(** X22: from the backend to the clip of a cue.  In a preparation that
    completes with a positive batch size, take a cue that needs a generated
    clip and has no clip of its own yet, whose cache file is shared with no
    other text to generate.  When the backend fails for the text at the
    attempts before [k] and writes [b] at attempt [k], with [k] at most
    [retries], and the copies succeed, the clip of the cue and the cache
    file of its text both hold [b] at the end. *)
Theorem generated_clip_reaches_the_cue W fs temp_dir subs resume batch_size retries
    fs' stats errs i sub k b :
  prepare_clips W fs temp_dir subs resume batch_size retries = OK (fs', stats, errs) ->
  0 < batch_size ->
  subs !! i = Some sub ->
  needs_generation W fs temp_dir resume i sub = true ->
  exists_nonempty fs (raw_audio_path temp_dir i) = false ->
  (forall j sub',
      subs !! j = Some sub' ->
      needs_generation W fs temp_dir resume j sub' = true ->
      cache_path_of W temp_dir (cue_text sub')
      = cache_path_of W temp_dir (cue_text sub) ->
      cue_text sub' = cue_text sub) ->
  Z.of_nat k <= retries ->
  tts_save W (cue_text sub) (cache_path_of W temp_dir (cue_text sub)) k = Some b ->
  (forall j, (j < k)%nat ->
     tts_save W (cue_text sub) (cache_path_of W temp_dir (cue_text sub)) j = None) ->
  (forall j, copy2_ok W AfterGeneration j = true) ->
  (forall j, copy2_ok W Propagation j = true) ->
  fs' !! raw_audio_path temp_dir i = Some b /\
  fs' !! cache_path_of W temp_dir (cue_text sub) = Some b.
Proof.
  intros Hrun Hb Hi Hn Hraw Hshare Hk Hok Hfail Hcopy1 Hcopy2.
  set (T := cue_text sub) in *. set (P := cache_path_of W temp_dir T) in *.
  assert (Htext : T <> EmptyString).
  { intros Heq. unfold needs_generation in Hn. fold T in Hn.
    by rewrite bool_decide_eq_true_2 in Hn by exact Heq. }
  destruct (scheduled_entry W fs temp_dir resume subs i sub Hi Hn)
    as (idx & sub' & Hin & Hidx & Ht). fold T P in Hin, Ht.
  pose proof (first_pass_keeps_needing W fs temp_dir resume subs (length subs)
                i sub Hi Hn) as Hfirst.
  pose proof (first_pass_keeps_cache W fs temp_dir resume subs (length subs) T)
    as Hcache0.
  destruct (scheduled_segments_inv W fs temp_dir resume subs) as (p & Hinv & Hp).
  pose proof (scheduled_index_nodup _ _ _ _ _ _ Hinv) as Hnd. rewrite <- Hp in Hnd.
  apply prepare_clips_OK in Hrun
    as [(Hnone & _) | (_ & fs1 & errors & Hgen & _ & _ & ->)];
    [rewrite Hnone in Hin; by apply elem_of_nil in Hin|].
  fold (scheduled_segments W fs temp_dir resume subs) in *.
  set (p0 := first_pass W temp_dir resume 0 subs _) in *.
  rewrite generate_audio_batch_positive in Hgen by exact Hb.
  injection Hgen as Hgen.
  (* the cache file after the batch *)
  assert (Hfs1 : fs1 !! P = Some b).
  { pose proof (generate_one_writes W retries T P k b
                  (scheduled_segments W fs temp_dir resume subs) (ps_files p0, ∅)
                  Hk Hok Hfail) as Hw.
    rewrite Hgen in Hw. apply Hw.
    - intros [[t q] j] Hitem Hq. unfold seg_path, seg_text in *. simpl in *.
      subst q. apply scheduled_shape in Hitem as (sj & Hj & Htj & Hpj & Hnj).
      rewrite <- Htj. apply (Hshare j sj Hj Hnj). rewrite Htj. by symmetry.
    - left. apply list_elem_of_fmap. by exists (T, P, idx).
    - intros [[t q] j] Hitem Hq. unfold seg_path, seg_text in *. simpl in *.
      subst t. by apply scheduled_shape in Hitem as (_ & _ & _ & -> & _). }
  (* its outcome *)
  assert (Herr : errors !! idx = Some None).
  { pose proof (generate_one_outcome W retries
                  (scheduled_segments W fs temp_dir resume subs) (ps_files p0, ∅)
                  T P idx Hnd Hin) as Ho.
    rewrite Hgen in Ho. simpl in Ho. rewrite Ho. f_equal.
    unfold generation_outcome.
    by rewrite (generate_audio_segment_success W T P retries ∅ k b Hk Hok Hfail). }
  set (fs2 := (fold_left (after_generation_step W temp_dir errors)
                 (scheduled_segments W fs temp_dir resume subs)
                 (fs1, ps_stats p0)).1).
  assert (Hnotraw : forall item,
             item ∈ scheduled_segments W fs temp_dir resume subs ->
             forall j, seg_path item <> raw_audio_path temp_dir j).
  { intros [[t q] j] Hitem j' Heq. unfold seg_path in Heq. simpl in Heq.
    apply scheduled_shape in Hitem as (_ & _ & _ & -> & _).
    symmetry in Heq. by apply raw_audio_path_not_cache in Heq. }
  assert (Hfs2idx : fs2 !! raw_audio_path temp_dir idx = Some b).
  { apply (after_generation_copies W temp_dir errors P idx b); try done.
    by exists T. }
  assert (Hfs2P : fs2 !! P = Some b).
  { unfold fs2. rewrite after_generation_frame; [exact Hfs1|].
    intros j _ Heq. symmetry in Heq. by apply raw_audio_path_not_cache in Heq. }
  split; [|subst P; rewrite propagate_keeps_cache; exact Hfs2P].
  destruct (exists_nonempty fs2 (raw_audio_path temp_dir i)) eqn:Hex.
  - rewrite propagate_keeps_existing by exact Hex.
    destruct (decide (i = idx)) as [->|Hne]; [exact Hfs2idx|]. exfalso.
    assert (Hsame : fs2 !! raw_audio_path temp_dir i = fs !! raw_audio_path temp_dir i).
    { unfold fs2. rewrite after_generation_frame.
      - simpl. rewrite <- Hfirst.
        pose proof (generate_one_frame W retries
                      (scheduled_segments W fs temp_dir resume subs)
                      (ps_files p0, ∅) (raw_audio_path temp_dir i)) as Hf.
        rewrite Hgen in Hf. apply Hf.
        intros (item & Hq & Hitem)%list_elem_of_fmap.
        by apply (Hnotraw item Hitem i).
      - intros j ([[t q] j'] & Hq & Hitem)%list_elem_of_fmap Heq.
        unfold seg_index in Hq. simpl in Hq. subst j'.
        apply raw_audio_path_inj in Heq as <-.
        pose proof Hitem as Hshape.
        apply scheduled_shape in Hshape as (si & Hsi & Hti & _).
        rewrite Hi in Hsi. injection Hsi as <-. fold T in Hti. subst t.
        apply Hne. eapply scheduled_text_index; [exact Hitem | exact Hin]. }
    rewrite (exists_nonempty_ext _ _ _ Hsame) in Hex. congruence.
  - apply (propagate_copies W temp_dir subs 0 fs2 i sub b Hi Htext Hex Hfs2P).
    apply Hcopy2.
Qed.

(** X22, an instance: the second cue saying [Hello], with a backend that
    succeeds at the third attempt. *)
Lemma generated_clip_reaches_the_cue_witness :
  exists fs' stats errs,
    prepare_clips flaky_world ∅ "tmp" repeated_cues false 10 2
    = OK (fs', stats, errs) /\
    fs' !! raw_audio_path "tmp" 1 = Some [Byte.x2a].
Proof.
  assert (Hok :
    (if prepare_clips flaky_world ∅ "tmp" repeated_cues false 10 2
     is OK _ then true else false) = true)
    by (vm_compute; reflexivity).
  destruct (prepare_clips flaky_world ∅ "tmp" repeated_cues false 10 2)
    as [[[fs' stats] errs]|e] eqn:Hrun; [|discriminate Hok].
  exists fs', stats, errs. split; [reflexivity|].
  apply (generated_clip_reaches_the_cue _ _ _ _ _ _ _ _ _ _ 1%nat
           (cue 1 0 2 0 "Hello") 2%nat [Byte.x2a] Hrun); try reflexivity.
  - intros j sub' Hj _ Heq.
    destruct j as [|[|[|[|j]]]]; simpl in Hj; try discriminate Hj;
      injection Hj as <-; try reflexivity; vm_compute in Heq; discriminate Heq.
  - intros j Hj. destruct j as [|[|j]]; [reflexivity | reflexivity | lia].
Defined.

(** X23: a leftover clip of a repeated text.  Without [resume], a cue that
    needs a generated clip but is not the first with its text among those
    is never scheduled, and gets its clip only from the propagation, which
    skips a clip that is there: when the temporary directory already holds
    a clip for it, a preparation that completes leaves that clip as it
    was. *)
Theorem leftover_clip_of_repeated_text_is_kept W fs temp_dir subs batch_size
    retries fs' stats errs i j sub sub_j :
  prepare_clips W fs temp_dir subs false batch_size retries = OK (fs', stats, errs) ->
  subs !! i = Some sub ->
  subs !! j = Some sub_j ->
  (j < i)%nat ->
  cue_text sub_j = cue_text sub ->
  needs_generation W fs temp_dir false j sub_j = true ->
  needs_generation W fs temp_dir false i sub = true ->
  exists_nonempty fs (raw_audio_path temp_dir i) = true ->
  fs' !! raw_audio_path temp_dir i = fs !! raw_audio_path temp_dir i /\
  forall text path, (text, path, i) ∉ scheduled_segments W fs temp_dir false subs.
Proof.
  intros Hrun Hi Hj Hlt Htext Hnj Hni Hex.
  assert (Hnot : forall text path,
             (text, path, i) ∉ scheduled_segments W fs temp_dir false subs).
  { intros text path Hin.
    destruct (scheduled_segments_inv W fs temp_dir false subs) as (p & Hinv & Hp).
    rewrite Hp in Hin.
    apply (fpi_sched _ _ _ _ _ _ Hinv) in Hin as (si & Hsi & Hti & _ & _ & Hfirst).
    rewrite Hi in Hsi. injection Hsi as <-.
    apply (Hfirst j sub_j Hlt Hj Hnj). congruence. }
  split; [|exact Hnot].
  pose proof (first_pass_keeps_needing W fs temp_dir false subs (length subs)
                i sub Hi Hni) as Hfirst.
  apply prepare_clips_OK in Hrun
    as [(_ & _ & _ & ->) | (_ & fs1 & errors & Hgen & _ & _ & ->)].
  - rewrite propagate_keeps_existing; [exact Hfirst|].
    by rewrite (exists_nonempty_ext _ _ _ Hfirst).
  - fold (scheduled_segments W fs temp_dir false subs) in *.
    assert (Hafter :
      (fold_left (after_generation_step W temp_dir errors)
         (scheduled_segments W fs temp_dir false subs)
         (fs1, ps_stats (first_pass W temp_dir false 0 subs
                           (initial_prepare_state fs (length subs))))).1
        !! raw_audio_path temp_dir i
      = fs !! raw_audio_path temp_dir i).
    { rewrite after_generation_frame.
      - simpl. rewrite <- Hfirst.
        eapply generate_audio_batch_frame; [exact Hgen|].
        intros ([[t q] k] & Hq & Hin)%list_elem_of_fmap.
        unfold seg_path in Hq. simpl in Hq. subst q.
        apply scheduled_shape in Hin as (_ & _ & _ & Hp & _).
        by apply raw_audio_path_not_cache in Hp.
      - intros idx ([[t q] k] & Hq & Hin)%list_elem_of_fmap Heq.
        unfold seg_index in Hq. simpl in Hq. subst idx.
        apply raw_audio_path_inj in Heq as <-. by apply Hnot in Hin. }
    rewrite propagate_keeps_existing; [exact Hafter|].
    by rewrite (exists_nonempty_ext _ _ _ Hafter).
Qed.

(** X23, an instance: the second cue saying [Hello] keeps the clip it
    had. *)
Lemma leftover_clip_of_repeated_text_is_kept_witness :
  exists fs' stats errs,
    prepare_clips demo_world two_clips "tmp" repeated_cues false 10 10
    = OK (fs', stats, errs) /\
    fs' !! raw_audio_path "tmp" 1 = Some [Byte.x03].
Proof.
  assert (Hok :
    (if prepare_clips demo_world two_clips "tmp" repeated_cues false 10 10
     is OK _ then true else false) = true)
    by (vm_compute; reflexivity).
  destruct (prepare_clips demo_world two_clips "tmp" repeated_cues false 10 10)
    as [[[fs' stats] errs]|e] eqn:Hrun; [|discriminate Hok].
  exists fs', stats, errs. split; [reflexivity|].
  rewrite (proj1 (leftover_clip_of_repeated_text_is_kept _ _ _ _ _ _ _ _ _
                    1%nat 0%nat (cue 1 0 2 0 "Hello") (cue 0 0 1 0 "Hello") Hrun
                    eq_refl eq_refl ltac:(lia) eq_refl eq_refl eq_refl eq_refl)).
  reflexivity.
Defined.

--

§ **Task description**
What do the lines above say from the one containing "Theorem leftover_clip_of_repeated_text_is_kept W" down to the one containing "unfold seg_index in Hq. simpl in Hq. subst idx."? Return them exactly, both end lines included, and only them.

§ **Response to this exercise**
Theorem leftover_clip_of_repeated_text_is_kept W fs temp_dir subs batch_size
    retries fs' stats errs i j sub sub_j :
  prepare_clips W fs temp_dir subs false batch_size retries = OK (fs', stats, errs) ->
  subs !! i = Some sub ->
  subs !! j = Some sub_j ->
  (j < i)%nat ->
  cue_text sub_j = cue_text sub ->
  needs_generation W fs temp_dir false j sub_j = true ->
  needs_generation W fs temp_dir false i sub = true ->
  exists_nonempty fs (raw_audio_path temp_dir i) = true ->
  fs' !! raw_audio_path temp_dir i = fs !! raw_audio_path temp_dir i /\
  forall text path, (text, path, i) ∉ scheduled_segments W fs temp_dir false subs.
Proof.
  intros Hrun Hi Hj Hlt Htext Hnj Hni Hex.
  assert (Hnot : forall text path,
             (text, path, i) ∉ scheduled_segments W fs temp_dir false subs).
  { intros text path Hin.
    destruct (scheduled_segments_inv W fs temp_dir false subs) as (p & Hinv & Hp).
    rewrite Hp in Hin.
    apply (fpi_sched _ _ _ _ _ _ Hinv) in Hin as (si & Hsi & Hti & _ & _ & Hfirst).
    rewrite Hi in Hsi. injection Hsi as <-.
    apply (Hfirst j sub_j Hlt Hj Hnj). congruence. }
  split; [|exact Hnot].
  pose proof (first_pass_keeps_needing W fs temp_dir false subs (length subs)
                i sub Hi Hni) as Hfirst.
  apply prepare_clips_OK in Hrun
    as [(_ & _ & _ & ->) | (_ & fs1 & errors & Hgen & _ & _ & ->)].
  - rewrite propagate_keeps_existing; [exact Hfirst|].
    by rewrite (exists_nonempty_ext _ _ _ Hfirst).
  - fold (scheduled_segments W fs temp_dir false subs) in *.
    assert (Hafter :
      (fold_left (after_generation_step W temp_dir errors)
         (scheduled_segments W fs temp_dir false subs)
         (fs1, ps_stats (first_pass W temp_dir false 0 subs
                           (initial_prepare_state fs (length subs))))).1
        !! raw_audio_path temp_dir i
      = fs !! raw_audio_path temp_dir i).
    { rewrite after_generation_frame.
      - simpl. rewrite <- Hfirst.
        eapply generate_audio_batch_frame; [exact Hgen|].
        intros ([[t q] k] & Hq & Hin)%list_elem_of_fmap.
        unfold seg_path in Hq. simpl in Hq. subst q.
        apply scheduled_shape in Hin as (_ & _ & _ & Hp & _).
        by apply raw_audio_path_not_cache in Hp.
      - intros idx ([[t q] k] & Hq & Hin)%list_elem_of_fmap Heq.
        unfold seg_index in Hq. simpl in Hq. subst idx.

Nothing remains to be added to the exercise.